**Exercise objective:** For each line in the material below that holds "cases", copy that line.

**Data to examine:**
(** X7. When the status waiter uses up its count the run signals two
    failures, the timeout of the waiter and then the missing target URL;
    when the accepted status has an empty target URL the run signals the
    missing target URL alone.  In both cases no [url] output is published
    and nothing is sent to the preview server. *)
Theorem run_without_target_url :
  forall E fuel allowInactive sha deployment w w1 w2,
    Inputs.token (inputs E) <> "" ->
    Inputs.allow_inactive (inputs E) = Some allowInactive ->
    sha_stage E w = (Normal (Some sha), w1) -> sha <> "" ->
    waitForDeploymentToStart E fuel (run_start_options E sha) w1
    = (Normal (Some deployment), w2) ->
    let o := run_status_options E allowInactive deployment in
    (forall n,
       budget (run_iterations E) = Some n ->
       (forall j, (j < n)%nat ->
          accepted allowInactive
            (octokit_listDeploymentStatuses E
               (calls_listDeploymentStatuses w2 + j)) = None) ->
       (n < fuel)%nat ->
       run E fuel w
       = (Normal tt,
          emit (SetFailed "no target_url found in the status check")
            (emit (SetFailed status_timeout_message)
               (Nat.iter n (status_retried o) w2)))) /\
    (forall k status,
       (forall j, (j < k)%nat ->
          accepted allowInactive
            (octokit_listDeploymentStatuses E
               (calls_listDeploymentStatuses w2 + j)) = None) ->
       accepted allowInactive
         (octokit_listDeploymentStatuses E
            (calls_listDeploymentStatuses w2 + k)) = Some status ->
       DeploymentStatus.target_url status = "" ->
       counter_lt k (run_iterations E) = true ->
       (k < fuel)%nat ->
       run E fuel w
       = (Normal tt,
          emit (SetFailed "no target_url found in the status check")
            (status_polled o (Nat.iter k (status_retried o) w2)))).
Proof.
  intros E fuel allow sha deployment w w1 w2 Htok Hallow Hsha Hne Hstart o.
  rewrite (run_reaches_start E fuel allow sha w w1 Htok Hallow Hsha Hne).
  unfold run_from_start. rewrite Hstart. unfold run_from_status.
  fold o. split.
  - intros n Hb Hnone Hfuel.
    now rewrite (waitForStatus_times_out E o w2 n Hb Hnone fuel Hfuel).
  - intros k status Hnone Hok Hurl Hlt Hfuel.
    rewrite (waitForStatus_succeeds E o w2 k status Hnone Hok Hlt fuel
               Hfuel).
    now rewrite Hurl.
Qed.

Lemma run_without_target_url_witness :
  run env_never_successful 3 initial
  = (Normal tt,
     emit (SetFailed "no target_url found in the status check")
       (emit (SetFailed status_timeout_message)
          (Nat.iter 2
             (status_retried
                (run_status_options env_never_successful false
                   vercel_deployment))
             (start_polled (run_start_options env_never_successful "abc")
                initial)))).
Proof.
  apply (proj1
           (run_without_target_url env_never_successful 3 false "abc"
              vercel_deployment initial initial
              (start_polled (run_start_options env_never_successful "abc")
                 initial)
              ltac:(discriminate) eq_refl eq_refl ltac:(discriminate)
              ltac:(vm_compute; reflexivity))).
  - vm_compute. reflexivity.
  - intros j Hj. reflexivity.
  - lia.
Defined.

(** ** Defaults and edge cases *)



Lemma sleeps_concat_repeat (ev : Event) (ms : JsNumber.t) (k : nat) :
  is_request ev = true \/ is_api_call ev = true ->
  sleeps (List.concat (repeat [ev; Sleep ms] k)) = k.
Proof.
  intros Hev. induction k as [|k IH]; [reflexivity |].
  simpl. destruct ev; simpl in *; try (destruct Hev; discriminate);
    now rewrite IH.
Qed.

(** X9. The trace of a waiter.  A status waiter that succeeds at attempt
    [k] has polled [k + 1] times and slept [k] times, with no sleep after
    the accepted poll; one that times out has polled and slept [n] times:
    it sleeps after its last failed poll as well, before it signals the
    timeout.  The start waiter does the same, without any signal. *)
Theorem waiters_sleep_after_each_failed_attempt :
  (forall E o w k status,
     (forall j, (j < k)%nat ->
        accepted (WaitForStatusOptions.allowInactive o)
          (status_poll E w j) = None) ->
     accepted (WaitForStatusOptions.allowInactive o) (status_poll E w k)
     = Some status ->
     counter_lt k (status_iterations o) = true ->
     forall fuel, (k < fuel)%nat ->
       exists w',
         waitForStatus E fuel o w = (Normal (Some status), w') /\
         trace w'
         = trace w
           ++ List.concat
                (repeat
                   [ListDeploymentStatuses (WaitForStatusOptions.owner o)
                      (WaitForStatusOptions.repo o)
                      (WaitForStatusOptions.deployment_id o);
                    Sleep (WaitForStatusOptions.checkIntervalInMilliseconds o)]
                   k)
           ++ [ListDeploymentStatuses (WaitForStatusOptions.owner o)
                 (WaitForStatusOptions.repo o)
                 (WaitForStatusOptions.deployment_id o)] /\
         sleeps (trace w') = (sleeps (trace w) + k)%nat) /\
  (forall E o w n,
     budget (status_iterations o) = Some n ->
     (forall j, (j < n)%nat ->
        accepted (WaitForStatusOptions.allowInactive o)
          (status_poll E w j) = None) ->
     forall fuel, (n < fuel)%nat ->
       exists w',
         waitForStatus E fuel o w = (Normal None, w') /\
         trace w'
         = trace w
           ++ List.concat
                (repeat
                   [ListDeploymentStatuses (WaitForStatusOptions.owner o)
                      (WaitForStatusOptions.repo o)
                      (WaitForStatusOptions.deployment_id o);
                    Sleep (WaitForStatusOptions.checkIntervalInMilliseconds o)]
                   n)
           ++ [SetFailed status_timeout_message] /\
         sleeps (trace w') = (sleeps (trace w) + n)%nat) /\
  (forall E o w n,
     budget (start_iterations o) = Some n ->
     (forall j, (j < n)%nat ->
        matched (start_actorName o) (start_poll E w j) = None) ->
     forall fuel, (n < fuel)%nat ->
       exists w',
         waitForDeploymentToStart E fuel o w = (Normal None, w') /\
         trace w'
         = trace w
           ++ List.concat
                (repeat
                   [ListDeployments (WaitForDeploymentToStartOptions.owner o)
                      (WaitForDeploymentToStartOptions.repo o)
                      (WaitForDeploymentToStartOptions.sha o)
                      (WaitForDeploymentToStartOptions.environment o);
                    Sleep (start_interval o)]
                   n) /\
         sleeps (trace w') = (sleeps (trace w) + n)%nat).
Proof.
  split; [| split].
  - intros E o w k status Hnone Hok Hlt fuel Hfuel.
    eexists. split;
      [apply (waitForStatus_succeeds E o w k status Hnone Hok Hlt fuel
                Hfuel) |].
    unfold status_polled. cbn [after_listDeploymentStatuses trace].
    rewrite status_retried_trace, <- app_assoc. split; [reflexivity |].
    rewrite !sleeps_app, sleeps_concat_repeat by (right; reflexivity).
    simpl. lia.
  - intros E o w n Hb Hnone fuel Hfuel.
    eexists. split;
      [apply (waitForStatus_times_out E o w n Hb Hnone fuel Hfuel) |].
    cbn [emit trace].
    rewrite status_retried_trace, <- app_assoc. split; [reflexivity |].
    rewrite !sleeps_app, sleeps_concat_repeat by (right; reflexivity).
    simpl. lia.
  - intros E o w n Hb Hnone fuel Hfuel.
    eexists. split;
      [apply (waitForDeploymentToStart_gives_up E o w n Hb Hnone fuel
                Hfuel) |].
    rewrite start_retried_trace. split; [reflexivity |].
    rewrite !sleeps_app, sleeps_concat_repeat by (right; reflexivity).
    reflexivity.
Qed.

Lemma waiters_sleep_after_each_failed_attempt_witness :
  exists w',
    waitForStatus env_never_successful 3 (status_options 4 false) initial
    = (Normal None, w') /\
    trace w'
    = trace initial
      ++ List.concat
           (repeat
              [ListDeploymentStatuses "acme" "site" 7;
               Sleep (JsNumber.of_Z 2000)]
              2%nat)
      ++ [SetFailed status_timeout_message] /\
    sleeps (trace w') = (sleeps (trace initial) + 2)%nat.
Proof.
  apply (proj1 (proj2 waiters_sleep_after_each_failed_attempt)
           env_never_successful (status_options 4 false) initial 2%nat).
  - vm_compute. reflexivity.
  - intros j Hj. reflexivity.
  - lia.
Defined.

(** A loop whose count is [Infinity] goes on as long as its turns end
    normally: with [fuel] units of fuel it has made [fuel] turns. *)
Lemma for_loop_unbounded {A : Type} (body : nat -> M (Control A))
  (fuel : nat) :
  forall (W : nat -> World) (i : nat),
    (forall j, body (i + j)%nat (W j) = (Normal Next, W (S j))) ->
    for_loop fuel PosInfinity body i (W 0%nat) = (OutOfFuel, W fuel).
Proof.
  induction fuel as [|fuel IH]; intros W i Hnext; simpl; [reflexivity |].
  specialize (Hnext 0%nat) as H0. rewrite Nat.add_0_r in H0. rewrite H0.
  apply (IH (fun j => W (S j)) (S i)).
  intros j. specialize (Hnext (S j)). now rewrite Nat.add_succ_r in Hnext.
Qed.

**Solution to this exercise:**
    missing target URL alone.  In both cases no [url] output is published
(** ** Defaults and edge cases *)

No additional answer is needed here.